Liberate i leoni.  Solo, battendo questi bastardi inglese la squadra potrebbe convincere l’ambiente a restituire un pò di fiducia. Vincere e vinceremo. Poi certo è molto più facile sparare sul pianista che aspettare che il gruppo, di qualità indiscutibile, trovi una sua struttura, un suo gioco, cioè che diventi “squadra”. E’ più facile urlare, imprecare, offendere, “l’untore! dagli! dagli! dagli all’untore!” . E chi strilla di più è più fregno. E chi strilla di più è più tifoso. Vincere e vinceremo. E chi  bestemmia di più ha più ragione. E chi beve più birre e più tifoso.  Inutile anche provare a  scrivere che il modo migliore per far crescere una squadra è quello di creare un ambiente sportivo costruttivo e sereno.  Vincere e vinceremo. Tutti sanno tutto e il dado è tratto. Tanto la colpa è sempre stata e sarà sempre dell’allenatore, dei suoi pretoriani, dell’ambiente ostile o dei media. Si si lo so, da oggi è anche colpa mia. Vincere e vinceremo.

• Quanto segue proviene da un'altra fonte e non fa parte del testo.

Lemma add_download_regions i t k :
  store_ok t -> (k <= length (m_downloads t))%nat ->
  region (m_blocks_per_piece t) (k * m_blocks_per_piece t) (m_block_info (add_download_piece i t)) =
  if decide (length (m_downloads t) = k) then replicate (m_blocks_per_piece t) block_info_new
  else region (m_blocks_per_piece t) (k * m_blocks_per_piece t) (m_block_info t).
Proof.
  intros H Hk. unfold add_download_piece. cbn [m_block_info with_downloads]. set (bpp := m_blocks_per_piece t). set (n := length (m_downloads t)) in *.
  destruct (store_grows (n * bpp + bpp) (m_block_info t)) as [Hbi Hsame]. set (bi := if (_ <? _)%nat then _ else _) in *.
  rewrite region_write; [|apply length_replicate|done]. case_decide as E; [done|].
  apply region_ext. intros b Hb. apply Hsame. pose proof (st_room t k H ltac:(subst n; lia)). subst bpp. lia.
Qed.

Lemma add_download_view i t x :
  store_ok t -> i ∉ dp_index <$> m_downloads t ->
  view (add_download_piece i t) x = if decide (x = i) then Some (fresh_entry (m_blocks_per_piece t)) else view t x.
Proof.
  intros H Hi. pose proof (add_download_store i t H Hi) as H'. pose proof (lower_bound_le i (m_downloads t)) as Hle.
  pose proof (fun k d => lookup_insert_at (m_downloads t) (lower_bound i (m_downloads t))
    (Downloading none i (length (m_downloads t) * m_blocks_per_piece t) 0 0 0) k d Hle) as Hlk.
  case_decide as E.
  - apply view_Some; [done|]. eexists _, _. split; [apply Hlk; right; left; done|]. split; [by subst|].
    unfold entry_of, fresh_entry. cbn [dp_state dp_finished dp_writing dp_requested dp_info]. f_equal.
    rewrite (add_download_regions i t) by done. by rewrite decide_True.
  - apply view_ext; [done..|]. assert (forall j d, m_downloads t !! j = Some d -> entry_of (add_download_piece i t) d = entry_of t d) as Heq.
    { intros j d Hj. destruct (st_multiple t j d H Hj) as (k & Hk & Ek). unfold entry_of. f_equal. rewrite Ek.
      change (m_blocks_per_piece (add_download_piece i t)) with (m_blocks_per_piece t).
      rewrite add_download_regions by (done || lia). rewrite decide_False by lia. done. }
    intros e. split; intros (j & d & Hj & Hd & ->).
    + rewrite <- (Heq j d Hj). destruct (decide (j < lower_bound i (m_downloads t))%nat); eexists _, d; (split; [apply Hlk|done]); [by left|].
      right. right. split; [|replace (S j - 1)%nat with j by lia; exact Hj]. lia.
    + apply Hlk in Hj as [[_ Hj]|[[_ ->]|[_ Hj]]]; [|cbn in Hd; congruence|]; eexists _, d; split; [exact Hj| |exact Hj|];
        (split; [done|by eapply Heq]).
Qed.

(** ** An entry is erased *)

Lemma delete_insert_same {A} (l : list A) (o : nat) x : delete o (<[o := x]> l) = delete o l.
Proof. revert o. induction l as [|y l IH]; intros [|o]; cbn; [done..|]. f_equal. apply IH. Qed.

Lemma delete_insert_perm (l : list nat) j o xj xo :
  l !! j = Some xj -> l !! o = Some xo -> j <> o -> delete j (<[o := xj]> l) ≡ₚ delete o l.
Proof.
  intros Hj Ho Hne. assert (<[o := xj]> l !! j = Some xj) as Hj' by (by rewrite list_lookup_insert_ne).
  apply (Permutation_cons_inv (a := xj)). rewrite <- (delete_Permutation _ j xj Hj').
  assert (<[o := xj]> l !! o = Some xj) as Ho' by (apply list_lookup_insert_eq; by eapply lookup_lt_Some).
  rewrite (delete_Permutation _ o xj Ho'). by rewrite delete_insert_same.
Qed.

Lemma lookup_delete_iff {A} (l : list A) (j : nat) x :
  (exists k, delete j l !! k = Some x) <-> exists k, k <> j /\ l !! k = Some x.
Proof.
  split.
  - intros [k Hk]. destruct (decide (k < j)%nat).
    + rewrite list_lookup_delete_lt in Hk by done. exists k. split; [lia|done].
    + rewrite list_lookup_delete_ge in Hk by lia. exists (S k). split; [lia|done].
  - intros (k & Hne & Hk). destruct (decide (k < j)%nat).
    + exists k. by rewrite list_lookup_delete_lt.
    + exists (k - 1)%nat. rewrite list_lookup_delete_ge by lia. by replace (S (k - 1)) with k by lia.
Qed.

Lemma list_fmap_delete {A B} (f : A -> B) (l : list A) (j : nat) : f <$> delete j l = delete j (f <$> l).
Proof. revert j. induction l as [|x l IH]; intros [|j]; cbn; [done..|]. f_equal. apply IH. Qed.

Lemma infos_without (l : list nat) bpp n j :
  l ≡ₚ (fun k => k * bpp)%nat <$> seq 0 (S n) -> l !! j = Some (n * bpp)%nat ->
  delete j l ≡ₚ (fun k => k * bpp)%nat <$> seq 0 n.
Proof.
  intros Hp Hj. rewrite (delete_Permutation _ _ _ Hj) in Hp. rewrite seq_S, fmap_app in Hp. cbn in Hp.
  rewrite <- Permutation_cons_append in Hp. by apply Permutation_cons_inv in Hp.
Qed.

Section Erase.
Context (t : piece_picker) (j : nat) (d : downloading_piece).
Context (Hok : store_ok t) (Hbpp : (0 < m_blocks_per_piece t)%nat) (Hj : m_downloads t !! j = Some d).

Abbreviation bpp := (m_blocks_per_piece t).
Abbreviation ds := (m_downloads t).

(** The entry whose range is the last one. *)
Lemma last_entry :
  exists o other, list_find (fun d => dp_info d = ((length ds - 1) * bpp)%nat) ds = Some (o, other) /\
    ds !! o = Some other /\ dp_info other = ((length ds - 1) * bpp)%nat.
Proof.
  assert (0 < length ds)%nat as Hpos by (apply lookup_lt_Some in Hj; lia).
  assert (((length ds - 1) * bpp)%nat ∈ dp_info <$> ds) as Hin.
  { rewrite (st_infos t Hok). apply list_elem_of_fmap. exists (length ds - 1)%nat. split; [done|]. apply elem_of_seq. lia. }
  apply list_elem_of_fmap in Hin as (other & E & Hin).
  destruct (list_find_elem_of (fun d => dp_info d = ((length ds - 1) * bpp)%nat) ds other Hin ltac:(done)) as [[o d'] Ef].
  exists o, d'. split; [done|]. by apply list_find_Some in Ef as (? & ? & _).
Qed.

Definition moved (d' : downloading_piece) (off : nat) : downloading_piece :=
  Downloading (dp_state d') (dp_index d') off (dp_finished d') (dp_writing d') (dp_requested d').

(** The entries and the store after the erasure: entry [o] has moved into the
    range of the erased entry, unless it is the erased entry itself. *)
Lemma erase_download_eq :
  exists o other, ds !! o = Some other /\ dp_info other = ((length ds - 1) * bpp)%nat /\
    erase_download_piece j t =
      with_map (alter_piece (set_downloading false) (dp_index d) (m_piece_map t))
        (with_downloads (delete j (<[o := moved other (dp_info d)]> ds))
          (if decide (j = o) then m_block_info t
           else write_blocks (dp_info d) (region bpp (dp_info other) (m_block_info t)) (m_block_info t)) t).
Proof.
  destruct last_entry as (o & other & Ef & Ho & Eo). exists o, other. split_and!; [done..|].
  unfold erase_download_piece. rewrite Hj, Ef. destruct (Nat.eqb_spec j o) as [->|Hne].
  - rewrite decide_True by done. by rewrite delete_insert_same.
  - rewrite decide_False by done. f_equal. f_equal. f_equal. apply list_eq. intros k.
    destruct (decide (k = o)) as [->|Hk].
    + rewrite list_lookup_alter_eq, Ho, list_lookup_insert_eq; [done|]. by eapply lookup_lt_Some.
    + by rewrite list_lookup_alter_ne, list_lookup_insert_ne.
Qed.

Lemma erase_download_store : store_ok (erase_download_piece j t).
Proof.
  destruct erase_download_eq as (o & other & Ho & Eo & ->). pose proof Hok as [H1 H2 H3].
  assert (0 < length ds)%nat as Hpos by (apply lookup_lt_Some in Hj; lia).
  assert (length (delete j (<[o := moved other (dp_info d)]> ds)) = length ds - 1)%nat as El.
  { rewrite length_delete by (apply lookup_lt_is_Some_2; rewrite length_insert; by eapply lookup_lt_Some). by rewrite length_insert. }
  destruct (st_multiple t j d Hok Hj) as (k & Hk & Ek). split; cbn [m_downloads m_block_info m_blocks_per_piece with_map with_buckets with_downloads].
  - unfold sorted_downloads. rewrite list_fmap_delete, list_fmap_insert. apply sorted_delete. cbn [moved dp_index].
    rewrite list_insert_id by (by rewrite list_lookup_fmap, Ho). done.
  - rewrite El, list_fmap_delete, list_fmap_insert. cbn [moved dp_info].
    replace (length ds) with (S (length ds - 1)) in H2 by lia.
    assert ((dp_info <$> ds) !! o = Some ((length ds - 1) * bpp)%nat) as Hio by (rewrite list_lookup_fmap, Ho; cbn; by rewrite Eo).
    assert ((dp_info <$> ds) !! j = Some (dp_info d)) as Hij by (by rewrite list_lookup_fmap, Hj).
    destruct (decide (j = o)) as [->|Hne].
    + rewrite delete_insert_same. by apply infos_without.
    + rewrite (delete_insert_perm _ j o _ _ Hij Hio Hne). by apply infos_without.
  - rewrite El. case_decide; [nia|]. rewrite length_write_blocks; [nia|]. rewrite Ek, Eo.
    rewrite length_region; [by apply st_room|apply st_room; [done|lia]].
Qed.

Lemma erase_download_view x :
  view (erase_download_piece j t) x = if decide (x = dp_index d) then None else view t x.
Proof.
  pose proof erase_download_store as H'. destruct erase_download_eq as (o & other & Ho & Eo & E).
  assert (o < length ds)%nat as Hlo by (by eapply lookup_lt_Some).
  assert (0 < length ds)%nat as Hpos by lia.
  destruct (st_multiple t j d Hok Hj) as (k & Hk & Ek).
  assert (forall d', (exists k, m_downloads (erase_download_piece j t) !! k = Some d') <->
    exists k, k <> j /\ <[o := moved other (dp_info d)]> ds !! k = Some d') as Hin by (intros d'; rewrite E; apply lookup_delete_iff).
  assert (forall j' d', j' <> j -> j' <> o -> ds !! j' = Some d' ->
    entry_of (erase_download_piece j t) d' = entry_of t d') as Hsame.
  { intros j' d' Hne Hno Hj'. unfold entry_of. rewrite E. cbn [m_block_info m_blocks_per_piece with_map with_buckets with_downloads].
    f_equal. case_decide; [done|]. destruct (st_multiple t j' d' Hok Hj') as (k' & Hk' & Ek').
    rewrite Ek, Ek', Eo, region_write; [|apply length_region, st_room; [done|lia]|by apply st_room].
    rewrite decide_False; [done|]. intros ->. apply Hne. eapply (st_distinct t); [done..|congruence]. }
  assert (o <> j -> entry_of (erase_download_piece j t) (moved other (dp_info d)) = entry_of t other) as Hmoved.
  { intros Hne. unfold entry_of. rewrite E. cbn [m_block_info m_blocks_per_piece with_map with_buckets with_downloads moved dp_state dp_info dp_finished dp_writing dp_requested].
    f_equal. rewrite decide_False by done. rewrite Ek at 1. rewrite Ek, region_write; [by rewrite decide_True| |by apply st_room].
    rewrite Eo. apply length_region, st_room; [done|lia]. }
  destruct (decide (x = dp_index d)) as [Ex|Ex].
  - rewrite Ex. apply view_None; [done|]. intros (d' & Ed & Hd')%list_elem_of_fmap. apply list_elem_of_lookup, Hin in Hd' as (k' & Hne & Hk').
    assert (exists d0, ds !! k' = Some d0 /\ dp_index d0 = dp_index d) as (d0 & Hd0 & E0).
    { destruct (decide (k' = o)) as [->|Hno]; [rewrite list_lookup_insert_eq in Hk' by done; injection Hk' as <-; by exists other|].
      rewrite list_lookup_insert_ne in Hk' by done. by exists d'. }
    apply Hne. by eapply (st_index_distinct t).
  - apply view_ext; [done..|]. intros e. split.
    + intros (j' & d' & Hj' & <- & ->). assert (j' <> j) as Hne by congruence.
      destruct (decide (j' = o)) as [->|Hno].
      * assert (d' = other) as -> by congruence. destruct (proj2 (Hin (moved other (dp_info d)))) as [k' Hk'].
        { exists o. split; [done|]. by apply list_lookup_insert_eq. }
        exists k', (moved other (dp_info d)). split_and!; [done..|]. by rewrite Hmoved.
      * destruct (proj2 (Hin d')) as [k' Hk']; [exists j'; by rewrite list_lookup_insert_ne|].
        exists k', d'. split_and!; [done..|]. by rewrite (Hsame j').
    + intros (k' & d' & Hk' & <- & ->). destruct (proj1 (Hin d')) as (j' & Hne & Hj'); [by exists k'|].
      destruct (decide (j' = o)) as [->|Hno].
      * rewrite list_lookup_insert_eq in Hj' by done. injection Hj' as <-. exists o, other. split_and!; [done..|]. by apply Hmoved.
      * rewrite list_lookup_insert_ne in Hj' by done. exists j', d'. split_and!; [done..|]. by apply (Hsame j').
Qed.
End Erase.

Sarà.  Con pacatezza, passione, amore vorrei solo una bella squadra  che mi faccia divertire la domenica.  Vorrei fremere per la mia squadra,  tornare a vivere  quella sensazione netta, chiara, forte che si ha quando si spera che quella punizione entri. E la certezza che quello stadio, tutto in piedi, venga giù per la gioia. Io dentro, io li. Tra mille bandiere e sciarpe finalmente al vento come una volta. Tutti in piedi lì in un unica speranza con un unico brivido.  Gridando,  cantando, sudando,  applaudendo felici e disperato dietro quel pallone. E nessuna paura, solo felicità per tutte le volte che  la vittoria ci ha reso felici. Però poi magari si perde. Allora io voglio gridare ancora più forte E magari pensare “Basta non ci vengo più”.  Ma poi  va bene lo stesso.  La prossima volta saremo ancora qui. Per amore.